(* ===== verification/Tools.v ===== *)
(** * Tool registry and execution context

    Models [crates/tools/src/registry.rs] (tools by canonical name, with aliases)
    and [crates/tools/src/context.rs] (the context a tool executes in).  A
    [dyn Tool] is its specification and a handle that names its implementation;
    a handler object of the context is an opaque handle, and the write guard is
    its one method. *)

From Stdlib Require Import String.
From stdpp Require Import base list gmap strings.
From Stdlib Require Import Lia.
From S2P Require Import Prelude BTree Message Errors WriteLease SandboxPolicy.

Section Tools.
Context {J : SerdeJson}.

(** ** The registry *)

(* crates/tools/src/registry.rs, Tool *)
Record Tool := mkTool {
  tool_spec : ToolSpec;
  tool_handle : nat
}.

(* crates/tools/src/registry.rs, ToolEntry *)
Record ToolEntry := mkToolEntry {
  entry_spec : ToolSpec;
  entry_tool : Tool
}.

(* crates/tools/src/registry.rs, ToolRegistryState *)
Record ToolRegistry := mkToolRegistry {
  reg_tools : btree ToolEntry;
  reg_aliases : gmap ToolName ToolName
}.

(* crates/tools/src/registry.rs, ToolRegistry::new *)
Definition ToolRegistry_new : ToolRegistry := mkToolRegistry [] ∅.

(* crates/tools/src/registry.rs, ToolRegistryState::canonical_name_for *)
Definition canonical_name_for (r : ToolRegistry) (name : string) : option ToolName :=
  match bt_get name (reg_tools r) with
  | Some _ => Some name
  | None => reg_aliases r !! name
  end.

(** [aliases.retain(|alias| alias != &name && seen.insert(alias))]. *)
Fixpoint retain_aliases (name : ToolName) (seen : list ToolName) (aliases : list ToolName)
    : list ToolName :=
  match aliases with
  | [] => []
  | alias :: rest =>
      if bool_decide (alias <> name) && negb (bool_decide (alias ∈ seen))
      then alias :: retain_aliases name (alias :: seen) rest
      else retain_aliases name seen rest
  end.
(** ** The tools of a child *)

(* crates/runtime/src/subagent_impl.rs, known_mcp_server_names *)
Definition known_mcp_server_names (spec : ToolSpec) : gset McpServerName :=
  dom (spec_mcp_server_boundaries spec)
  ∪ match spec_source spec with
    | Source_McpTool server_name | Source_McpResource server_name =>
        if String.eqb server_name "*" then ∅ else {[ server_name ]}
    | _ => ∅
    end.

(* crates/runtime/src/subagent_impl.rs, tool_spec_matches_mcp_server_allowlist *)
Definition tool_spec_matches_mcp_server_allowlist (spec : ToolSpec)
    (allowed_servers : gset McpServerName) : bool :=
  match spec_source spec with
  | Source_McpTool server_name => bool_decide (server_name ∈ allowed_servers)
  | Source_McpResource server_name =>
      String.eqb server_name "*" || bool_decide (server_name ∈ allowed_servers)
  | _ => true
  end.

(* crates/runtime/src/subagent_impl.rs, RuntimeSubagentExecutor::filter_tools_by_mcp_server_allowlist *)
Definition filter_tools_by_mcp_server_allowlist (registry : ToolRegistry)
    (candidate_names : list ToolName) (allowed_mcp_servers : option (list McpServerName))
    : result (list ToolName) RuntimeError :=
  match allowed_mcp_servers with
  | None => Ok candidate_names
  | Some allowed_mcp_servers =>
      let allowed_servers : gset McpServerName := list_to_set allowed_mcp_servers in
      let known_servers := ⋃ (map known_mcp_server_names (registry_specs registry)) in
      match List.find (fun server_name => negb (bool_decide (server_name ∈ known_servers)))
              (collect_set String.compare allowed_mcp_servers) with
      | Some server_name =>
          refuse_state ("spawn_agent: unknown allowed MCP server `" +:+ server_name +:+ "`")
      | None =>
          Ok (List.filter (fun name =>
                match registry_get registry name with
                | Some tool => tool_spec_matches_mcp_server_allowlist (tool_spec tool) allowed_servers
                | None => false
                end) candidate_names)
      end
  end.

(* crates/runtime/src/subagent_impl.rs, RuntimeSubagentExecutor::resolve_child_tools *)
Definition resolve_child_tools (registry : ToolRegistry) (requested : list ToolName)
    (profile_allowed_tools : option (list ToolName))
    (allowed_mcp_servers : option (list McpServerName))
    : result (ToolRegistry * list ToolName) RuntimeError :=
  let requested_names :=
    List.filter (fun name => negb (excluded name))
      (if is_nil requested then registry_names registry else requested) in
  let requested_names :=
    match profile_allowed_tools with
    | Some allowed_tools => List.filter (fun name => bool_decide (name ∈ allowed_tools)) requested_names
    | None => requested_names
    end in
  allowed_names <-? filter_tools_by_mcp_server_allowlist registry requested_names allowed_mcp_servers;
  let filtered := filtered_by_names registry allowed_names in
  let resolved_names := registry_names filtered in
  if (bool_decide (is_Some profile_allowed_tools) || negb (is_nil requested)) && is_nil resolved_names
  then refuse_state "spawn_agent: no allowed tools matched the parent registry"
  else Ok (filtered, resolved_names).

(** ** Who may control a child *)

(* crates/runtime/src/subagent_impl.rs, RuntimeSubagentExecutor::ensure_parent_can_access *)
Definition ensure_parent_can_access (parent : SubagentParentContext) (h : AgentHandle)
    : result unit ToolError :=
  if bool_decide (AgentHandle_parent_agent_id h = par_parent_agent_id parent) then Ok tt
  else
    Err (ToolErr_InvalidState
           ("parent agent " +:+ default "<root>" (par_parent_agent_id parent)
              +:+ " cannot access child agent " +:+ AgentHandle_agent_id h +:+ " owned by "
              +:+ default "<root>" (AgentHandle_parent_agent_id h))).

(** ** The dependency plan *)

(** What the plan needs of a planned child: its agent, its task, and the agents it
    waits for. *)
(* crates/runtime/src/subagent_impl.rs, PlannedChildSpawn *)
Record PlannedChild := mkPlannedChild {
  pc_agent_id : AgentId;
  pc_task : AgentTaskSpec;
  pc_dependency_agent_ids : list AgentId
}.

Definition pc_task_id (c : PlannedChild) : TaskId := AgentTaskSpec_task_id (pc_task c).
Definition pc_dependency_ids (c : PlannedChild) : list TaskId := AgentTaskSpec_dependency_ids (pc_task c).

(* crates/runtime/src/subagent_impl.rs, RuntimeSubagentExecutor::resolve_dependency_plan@let mut existing_by_task_id ~~ let mut task_to_index *)
Fixpoint existing_tasks (handles : list AgentHandle) (by_task : gmap TaskId AgentId)
    : result (gmap TaskId AgentId) ToolError :=
  match handles with
  | [] => Ok by_task
  | h :: rest =>
      match by_task !! AgentHandle_task_id h with
      | Some _ => tool_invalid ("duplicate child task id `" +:+ AgentHandle_task_id h
                                  +:+ "` already exists under parent scope")
      | None => existing_tasks rest (<[AgentHandle_task_id h := AgentHandle_agent_id h]> by_task)
      end
  end.

(** The map from task to position in the batch; positions are read only to find the
    agent, so it is kept as the agent. *)
(* crates/runtime/src/subagent_impl.rs, RuntimeSubagentExecutor::resolve_dependency_plan@let mut task_to_index ~~ let mut dependency_counts *)
Fixpoint batch_tasks (existing : gmap TaskId AgentId) (planned : list PlannedChild)
    (by_task : gmap TaskId AgentId) : result (gmap TaskId AgentId) ToolError :=
  match planned with
  | [] => Ok by_task
  | c :: rest =>
      match existing !! pc_task_id c with
      | Some _ => tool_invalid ("child task id `" +:+ pc_task_id c
                                  +:+ "` already exists under parent scope")
      | None =>
          match by_task !! pc_task_id c with
          | Some _ => tool_invalid ("duplicate agent task id `" +:+ pc_task_id c +:+ "` in batch spawn")
          | None => batch_tasks existing rest (<[pc_task_id c := pc_agent_id c]> by_task)
          end
      end
  end.

Notation edges := (gmap TaskId (list TaskId)).

(** The loop over the dependencies of one child: the agents, the number of
    dependencies within the batch, and the edges back to this child. *)
(* crates/runtime/src/subagent_impl.rs, RuntimeSubagentExecutor::resolve_dependency_plan@for dependency_id in *)
Fixpoint link_dependencies (existing batch : gmap TaskId AgentId) (task_id : TaskId)
    (deps : list TaskId) (agents : list AgentId) (count : nat) (reverse : edges)
    : result (list AgentId * nat * edges) ToolError :=
  match deps with
  | [] => Ok (agents, count, reverse)
  | dep :: rest =>
      match batch !! dep with
      | Some agent =>
          link_dependencies existing batch task_id rest (agents ++ [agent]) (S count)
            (<[dep := default [] (reverse !! dep) ++ [task_id]]> reverse)
      | None =>
          match existing !! dep with
          | Some agent => link_dependencies existing batch task_id rest (agents ++ [agent]) count reverse
          | None => tool_invalid ("agent task " +:+ task_id +:+ " references unknown dependency `"
                                    +:+ dep +:+ "`")
          end
      end
  end.

(* crates/runtime/src/subagent_impl.rs, RuntimeSubagentExecutor::resolve_dependency_plan@for child in planned.iter_mut() *)
Fixpoint link_batch (existing batch : gmap TaskId AgentId) (planned : list PlannedChild)
    (counts : btree nat) (reverse : edges)
    : result (list PlannedChild * btree nat * edges) ToolError :=
  match planned with
  | [] => Ok ([], counts, reverse)
  | c :: rest =>
      linked <-? link_dependencies existing batch (pc_task_id c) (pc_dependency_ids c) [] 0 reverse;
      let '(agents, count, reverse) := linked in
      more <-? link_batch existing batch rest (bt_insert (pc_task_id c) count counts) reverse;
      let '(rest, counts, reverse) := more in
      Ok (mkPlannedChild (pc_agent_id c) (pc_task c) agents :: rest, counts, reverse)
  end.

(* crates/runtime/src/subagent_impl.rs, RuntimeSubagentExecutor::resolve_dependency_plan@for dependent in *)
Fixpoint release_dependents (dependents : list TaskId) (counts : btree nat) (ready : list TaskId)
    : btree nat * list TaskId :=
  match dependents with
  | [] => (counts, ready)
  | dependent :: rest =>
      match bt_get dependent counts with
      | Some remaining =>
          let remaining := pred remaining in
          release_dependents rest (bt_insert dependent remaining counts)
            (if (remaining =? 0)%nat then ready ++ [dependent] else ready)
      | None => release_dependents rest counts ready
      end
  end.

(** The number of tasks visited. *)
(* crates/runtime/src/subagent_impl.rs, RuntimeSubagentExecutor::resolve_dependency_plan@while let Some(task_id) *)
Fixpoint visit_ready (fuel : nat) (reverse : edges) (counts : btree nat) (ready : list TaskId)
    (visited : nat) : nat :=
  match fuel, ready with
  | S fuel, task_id :: ready =>
      let '(counts, ready) := release_dependents (default [] (reverse !! task_id)) counts ready in
      visit_ready fuel reverse counts ready (S visited)
  | _, _ => visited
  end.

(* crates/runtime/src/subagent_impl.rs, RuntimeSubagentExecutor::resolve_dependency_plan *)
Definition resolve_dependency_plan (siblings : list AgentHandle) (planned : list PlannedChild)
    : result (list PlannedChild) ToolError :=
  existing <-? existing_tasks siblings ∅;
  batch <-? batch_tasks existing planned ∅;
  linked <-? link_batch existing batch planned [] ∅;
  let '(planned', counts, reverse) := linked in
  let ready := map fst (List.filter (fun p => (p.2 =? 0)%nat) counts) in
  if (visit_ready (length planned) reverse counts ready 0 =? length planned)%nat then Ok planned'
  else tool_invalid "agent batch dependencies contain a cycle".

(** ** Interrupted turns *)

(* crates/runtime/src/subagent_impl.rs, RuntimeSubagentExecutor::visible_session_message_indices *)
Definition visible_session_message_indices (s : RuntimeSession) : list nat :=
  let indices :=
    match ses_compaction_summary_index s with
    | Some summary_index =>
        [summary_index]
        ++ base.filter (fun index => index < summary_index)%nat (ses_retained_tail_indices s)
        ++ seq (ses_post_summary_start s) (length (ses_transcript s) - ses_post_summary_start s)
    | None => seq 0 (length (ses_transcript s))
    end in
  List.filter (fun index =>
      match ses_transcript s !! index with
      | Some message => negb (bool_decide (msg_id message ∈ ses_removed_message_ids s))
      | None => false
      end) indices.

(** The loop that walks back over the request side of the turn. *)
(* crates/runtime/src/subagent_impl.rs, RuntimeSubagentExecutor::interrupted_turn_start_position@while start_position > 0 *)
Fixpoint rewind_request (s : RuntimeSession) (visible_indices : list nat) (start_position : nat) : nat :=
  match start_position with
  | O => O
  | S previous_position =>
      match visible_indices !! previous_position with
      | None => start_position
      | Some index =>
          if bool_decide (ses_compaction_summary_index s = Some index) then start_position
          else match ses_transcript s !! index with
               | None => start_position
               | Some previous =>
                   match msg_role previous with
                   | Role_User | Role_System => rewind_request s visible_indices previous_position
                   | _ => start_position
                   end
               end
      end
  end.

(* crates/runtime/src/subagent_impl.rs, RuntimeSubagentExecutor::interrupted_turn_start_position *)
Definition interrupted_turn_start_position (s : RuntimeSession) (visible_indices : list nat)
    : option nat :=
  rewind_request s visible_indices <$>
    rposition (fun index =>
      match ses_transcript s !! index with
      | Some message => bool_decide (msg_role message = Role_User)
                        && negb (bool_decide (msg_id message ∈ ses_removed_message_ids s))
      | None => false
      end) visible_indices.

(** The ids that [rollback_interrupted_turn] removes. *)
(* crates/runtime/src/subagent_impl.rs, RuntimeSubagentExecutor::rollback_interrupted_turn@let visible_indices ~~ for message_id in *)
Definition interrupted_message_ids (s : RuntimeSession) : list MessageId :=
  let visible_indices := visible_session_message_indices s in
  match interrupted_turn_start_position s visible_indices with
  | None => []
  | Some start_position =>
      map msg_id
        (List.filter (fun message => negb (bool_decide (msg_id message ∈ ses_removed_message_ids s)))
           (omap (fun index => ses_transcript s !! index) (drop start_position visible_indices)))
  end.

Definition with_removed (s : RuntimeSession) (removed : gset MessageId) : RuntimeSession :=
  mkRuntimeSession (ses_session_id s) (ses_agent_session_id s) (ses_transcript s)
    (ses_provider_continuation s) (ses_provider_transcript_cursor s) (ses_compaction_summary_index s)
    (ses_retained_tail_indices s) (ses_post_summary_start s) removed (ses_agent_session_started s)
    (ses_token_ledger s).

(** The session after the rollback, and the events that are persisted; [stamp] gives
    the ids and times of the events. *)
(* crates/runtime/src/subagent_impl.rs, RuntimeSubagentExecutor::rollback_interrupted_turn *)
Definition rollback_interrupted_turn (stamp : nat -> EventId * N) (s : RuntimeSession)
    : RuntimeSession * list SessionEventEnvelope :=
  let removed_message_ids := interrupted_message_ids s in
  (with_removed s (ses_removed_message_ids s ∪ list_to_set removed_message_ids),
   imap (fun n message_id =>
     SessionEventEnvelope_new (stamp n).1 (stamp n).2 (ses_session_id s) (ses_agent_session_id s)
       None None (Ev_TranscriptMessageRemoved message_id)) removed_message_ids).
_____
_Requirement_.
Find "Some remaining =>" in the entries above and copy that whole line exactly, then each line after it through the line that contains "[summary_index]".

_Answer to this exercise_.
      | Some remaining =>
          let remaining := pred remaining in
          release_dependents rest (bt_insert dependent remaining counts)
            (if (remaining =? 0)%nat then ready ++ [dependent] else ready)
      | None => release_dependents rest counts ready
      end
  end.

(** The number of tasks visited. *)
(* crates/runtime/src/subagent_impl.rs, RuntimeSubagentExecutor::resolve_dependency_plan@while let Some(task_id) *)
Fixpoint visit_ready (fuel : nat) (reverse : edges) (counts : btree nat) (ready : list TaskId)
    (visited : nat) : nat :=
  match fuel, ready with
  | S fuel, task_id :: ready =>
      let '(counts, ready) := release_dependents (default [] (reverse !! task_id)) counts ready in
      visit_ready fuel reverse counts ready (S visited)
  | _, _ => visited
  end.

(* crates/runtime/src/subagent_impl.rs, RuntimeSubagentExecutor::resolve_dependency_plan *)
Definition resolve_dependency_plan (siblings : list AgentHandle) (planned : list PlannedChild)
    : result (list PlannedChild) ToolError :=
  existing <-? existing_tasks siblings ∅;
  batch <-? batch_tasks existing planned ∅;
  linked <-? link_batch existing batch planned [] ∅;
  let '(planned', counts, reverse) := linked in
  let ready := map fst (List.filter (fun p => (p.2 =? 0)%nat) counts) in
  if (visit_ready (length planned) reverse counts ready 0 =? length planned)%nat then Ok planned'
  else tool_invalid "agent batch dependencies contain a cycle".

(** ** Interrupted turns *)

(* crates/runtime/src/subagent_impl.rs, RuntimeSubagentExecutor::visible_session_message_indices *)
Definition visible_session_message_indices (s : RuntimeSession) : list nat :=
  let indices :=
    match ses_compaction_summary_index s with
    | Some summary_index =>
        [summary_index]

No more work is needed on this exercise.